Le titre même du film introduit la dimension mystique propre à l'Inde. (Dans le bouddhisme, le grand départ, The great departure, appelé aussi La grande renonciation, the great renunciation, est le terme désignant le départ du prince Siddhārtha Gautama - qui deviendra ensuite le Bouddha historique - de son palais de Kapilavastu pour vivre une vie d’ascète afin de rechercher la vérité et parvenir à l’Eveil.) Par l'image le cinéaste a immortalisé l'éclatante douceur du ciel indien. Et la première partie du long métrage nous évoque sur un ton léger et intimiste, parfois drôle la relation naissante entre Mansi et Marc ainsi que le décalage culturel entre cet Australien ayant décidé de faire un break dans sa vie et cette Indienne fuyant un mari encombrant et le poids des traditions familiales.
Sans verser dans l'étude pittoresque Pierre Filmon a choisi d'introduire dans son film de nombreux personnages secondaires mais marquants comme un astrologue, le petit Sheevam, le chauffeur de taxi, un charmeur de serpents ou des policiers. Tous ces personnages nous rappellent non seulement les tensions innombrables entre tradition et modernité au sein de la société indienne mais surtout nous suggèrent le décalage existant entre ce couple naissant et les codes immuables d'une certaine partie de la société indienne.

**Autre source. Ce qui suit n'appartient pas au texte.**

(* ===== verification/SweepWatch.v ===== *)
(** * [cmd/gonk-gate]: what a pass of the sweep may do

    Of every operation that the sweep does for a running item, what must have been
    done and answered before it; that an item past its time gets its outcome; that
    a re-sling's dispatch is over when its item is judged again; and that what a
    whole pass writes are the sweep's steps among concurrent dispatches. *)

From Stdlib Require Import Ascii.
From S2P Require Import Prelude.
From S2P Require Import GoStrings.
From S2P Require Import Effects.
From S2P Require Import GoTime.
From S2P Require Import GoPath.
From S2P Require Import Gonkcfg.
From S2P Require Import Atags.
From S2P Require Import Pipefix.
From S2P Require Import RungOutcome.
From S2P Require Import Gate.
From S2P Require Import WorkStore.
From S2P Require Import GateProgs.
From S2P Require Import RetryFeedback.
From S2P Require Import DispatchArgs.
From S2P Require Import Dispatch.
From S2P Require Import DispatchRace.
From S2P Require Import Explain.
From S2P Require Import StatusNote.
From S2P Require Import BrokerApply.
From S2P Require Import Sweep.

(** ** Within a longer run *)

Section transfer.
Context {S : Type} (honest : ∀ B : Type, Op B → B → S → Prop) (next : ∀ B : Type, Op B → B → S → S).

(** What is shown of the operations keeps an invariant, and shows more. *)
Lemma wp_within (allowed allowed' : ∀ B : Type, Op B → S → Prop) (I : S → Prop) {A : Type} (p : Prog A) s Q :
  (∀ B (op : Op B) s, allowed _ op s → I s → allowed' _ op s ∧ ∀ b, honest _ op b s → I (next _ op b s)) →
  wp allowed honest next p s Q → I s → wp allowed' honest next p s (λ a s, Q a s ∧ I s).
Proof.
  intros Hstep. revert s. induction p as [a|B op k IH]; intros s; cbn; [done|].
  intros [Ha Hk] HI. destruct (Hstep _ op s Ha HI) as [Ha' HI']. split; [done|]. intros b Hb. by apply IH; [apply Hk|apply HI'].
Qed.
End transfer.

(** After more was done. *)
Lemma wp_after (allowed : ∀ B : Type, Op B → list Event → Prop) {A : Type} (p : Prog A) h0 h Q :
  wp allowed (@any_answer) (@remember) p h Q →
  wp (λ B op h', ∃ h, h' = h0 ++ h ∧ allowed B op h) (@any_answer) (@remember) p (h0 ++ h) (λ a h', ∃ h, h' = h0 ++ h ∧ Q a h).
Proof.
  revert h. induction p as [a|B op k IH]; intros h; cbn; [by eauto|]. intros [Ha Hk]. split; [by eauto|].
  intros b Hb. unfold remember. rewrite <- app_assoc. by apply IH, Hk.
Qed.

(** What holds of a run by one argument and by another. *)
Definition anything (B : Type) (op : Op B) (h : list Event) : Prop := True.
Lemma wp_both (allowed : ∀ B : Type, Op B → list Event → Prop) {A : Type} (p : Prog A) h Q R :
  wp allowed (@any_answer) (@remember) p h Q → wp anything (@any_answer) (@remember) p h R →
  wp allowed (@any_answer) (@remember) p h (λ a h', Q a h' ∧ R a h').
Proof.
  revert h. induction p as [a|B op k IH]; intros h; cbn; [by split|]. intros [Ha Hq] [_ Hr]. split; [done|].
  intros b Hb. apply IH; auto.
Qed.

(** ** The item *)

(** The record, but for what a judgement fills in. *)
Definition core (r : WorkItem) : WorkItem :=
  set_w_SessionEndedAt 0 (set_w_RetryFeedback RetryFeedback_zero
    (set_w_PipelineFix PipelineFix_zero (set_w_PipelineDiagnosis PipelineDiagnosis_zero r))).
Definition same_item (rec r : WorkItem) : Prop := core r = core rec.

Definition commits {B : Type} (op : Op B) : bool :=
  match op with
  | OPut _ | OPutIf _ _ | OOutcome _ | ORunOrder _ | OStop _ | OStart _ | OCloseLegacy _ | ODeletePod _ => true
  | _ => false
  end.
Definition calm (h : list Event) : Prop := Forall (λ e, match e with Ev op _ => commits op = false end) h.
Definition no_order (h : list Event) : Prop := Forall (λ e, match e with Ev (ORunOrder _) _ => False | _ => True end) h.
Definition no_store (h : list Event) : Prop := Forall (λ e, match e with Ev (OPutIf _ _) _ => False | _ => True end) h.
Definition reslung (r : WorkItem) (now : Time) : WorkItem :=
  set_w_ReslingFireBy (reslingFireBy now) (set_w_ReslungAt now (set_w_SessionEndedAt 0 r)).
(** What the sweep reads of the world, other than to apply a batch. *)
Definition observes {B : Type} (op : Op B) : bool :=
  match op with OSpendSync | OSleep _ | OPods => true | _ => is_read op end.

Section watched.
Context `{GoUnicode} `{GoLetters} `{MapRange} `{BatchDecoder} `{JsonTroubles} `{GoTimeText} (d : sweepDeps) (rec : WorkItem).

Definition window_over (h : list Event) : Prop :=
  ∀ e, reslingWindowEnd rec = Some e → ∃ now, happened ONow now h ∧ e <= now.
Definition in_time (h : list Event) : Prop := ∃ now, happened ONow now h ∧ reservationExpired rec now = false.
Lemma running_in_pass p h : was_listed StateRunning p h → passes (sweepRunning d p) h (λ _ _, True).
Proof.
  intros Hl. destruct (String.eqb (w_Trigger p) TriggerPipelineFix && negb (String.eqb (fx_State (w_PipelineFix p)) "")) eqn:Hfix.
  - unfold sweepRunning. rewrite Hfix. by split.
  - assert (w_Trigger p = TriggerPipelineFix → fx_State (w_PipelineFix p) = "") as Hf.
    { intros E. rewrite E, String.eqb_refl in Hfix. cbn in Hfix. apply negb_false_iff in Hfix. by apply String.eqb_eq. }
    pose proof (wp_after _ _ h [] _ (sweep_does d p Hf)) as Hw. rewrite app_nil_r in Hw.
    eapply wp_mono; [eapply wp_within with (I := λ _, True); [|exact Hw|done]|done].
    intros B op h' (h1 & -> & Hp) _. split; [by apply (sweep_in_pass p)|done].
Qed.

Lemma reclaim_in_pass p now h : was_listed StatePendingPrompt p h → happened ONow now h → passes (reclaimPendingPrompt p now) h (λ _ _, True).
Proof.
  intros Hl Hn. unfold reclaimPendingPrompt. destruct (IsZero _); [done|].
  destruct (Z.ltb_spec (Sub now (w_UpdatedAt p)) pendingPromptGrace) as [|Hge]; [done|]. split; [|done].
  exists StatePendingPrompt, p. split; [done|]. split; [done|]. split; [done|]. split; [done|]. right. split; [done|]. split; [done|].
  exists now. split; [done|]. assert (pendingPromptGrace = 300000000000) as Eg by done. unfold Sub, MinInt64, MaxInt64 in Hge. lia.
Qed.

Lemma not_named s recs : contains (names_of recs) s = false → ¬ names_session s recs.
Proof.
  intros Hc (Hne & p & Hp & <-). apply contains_false in Hc. apply Hc. unfold names_of. apply list_elem_of_In, filter_In.
  split; [by apply in_map, list_elem_of_In|]. by apply negb_true_iff, String.eqb_neq.
Qed.
Lemma not_claimed s l1 l2 : contains (l1 ++ l2) s = false → contains l1 s = false ∧ contains l2 s = false.
Proof. rewrite !contains_false, elem_of_app. tauto. Qed.

Lemma claimed_does h : passes claimed_sessions h (λ c h', ∀ names, c = Some names → ∃ running pending,
  happened (OList StateRunning) (Ok running) h' ∧ happened (OList StatePendingPrompt) (Ok pending) h' ∧ names = names_of running ++ names_of pending).
Proof.
  unfold claimed_sessions. apply passes_call; [done|]. intros [running|e]; [|done]. apply passes_call; [done|]. intros [pending|e]; [|done].
  intros names [= <-]. exists running, pending. split; [apply happened_later, happened_now|]. split; [apply happened_now|done].
Qed.
(* ===== verification/_CoqProject ===== *)
-Q . S2P
Prelude.v
Host.v
Tables.v
ToyHost.v
Flags.v
Translate.v
Poll.v
EpollSets.v
EpollWait.v
EpollPairs.v
NtPath.v
MkNtPath.v
CmdLine.v
ExeSearch.v
Console.v
Signal.v
Wait.v
Termios.v
Inotify.v
Realpath.v
PfsText.v
SysFs.v
ProcFs.v
ProcOpen.v
Read.v
Open.v
SockHost.v
ToySock.v
SockOpt.v
Packet.v
Cmsg.v
Socket.v
Memory.v
Futex.v
Timer.v
IfName.v
NtOpen.v
Fields.v
PidText.v
NtProc.v
DirStream.v
DescribeFds.v
Materialize.v
Dmi.v
SysWalk.v
NetTab.v
XnuNet.v
UncShare.v
SysInfo.v
XnuProc.v
ForkNt.v
ForkChild.v
FileCalls.v
Dladdr.v
Spawn.v
Startup.v
ProcRoot.v
XnuCalls.v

The Great Departure est une curiosité cinématographique, portée par un poétique parfum de néoréalisme italien. Pierre Filmon a une façon légère et virtuose de filmer gens et paysages à travers un labyrinthe de ruelles ou sur les bords du Gange. Il nous suggère à la fois la beauté architecturale des ghâts, imposants escaliers montants et la pauvreté à la fois gaie et souffreteuse de tout le petit univers qui y gravite : pèlerins, marchandes de fleurs, sâdhus... Vision nocturne panoramique chargée de spiritualité comme celle que nous offre la scène où l'on voit réunis sur un bateau Mansi, Marc et Sheevam comme happés pare le proche décor théâtral des feux de crémation et des temples et ghâts illuminés.
Toujours dans ce même style cinématographique allusif et intimiste la seconde partie de The Great Departure interroge plus particulièrement la place de la femme dans la société indienne. Sonal Seghel dans le personnage de Mansi lui donne une touche supplémentaire d'authenticité dans sa tentative de définir le mal trouble dont elle souffre : un sentiment d'infériorité issu de son milieu et dont elle rend responsable la société indienne.
Avec The Great Departure le réalisateur nous propose un film sensuel et pictural, aux contours métaphysiques et imprégné par le questionnement social. Dans cette fuite sur les bord du Gange puis dans le nord de l'Inde au pied de l'Himalaya l'on pourra y percevoir une métaphore de la liberté. Interprété sur un ton juste par Xavier Samuel Marc sous des dehors joyeux nous apparaît comme un personnage plutôt tourmenté. Faisant partie intégrante de ce voyage improvisé, il partage avec Mansi le même but : fuir la réalité de sa vie. Fortement imprégné par les symboles et l'histoire de l'Inde The Great Departure est un film aussi curieux qu'envoutant !
durée : 1h 36
The Great Departure, un film de Pierre Filmon, drame, Inde/USA, anglais, couleur, 2025
Avec Xavier Samuel, Sonal Sehgal,Vinod Nagpal
Avec Xavier Samuel, Sonal Sehgal,Vinod Nagpal
(sortie nationale le 12 novembre 2025)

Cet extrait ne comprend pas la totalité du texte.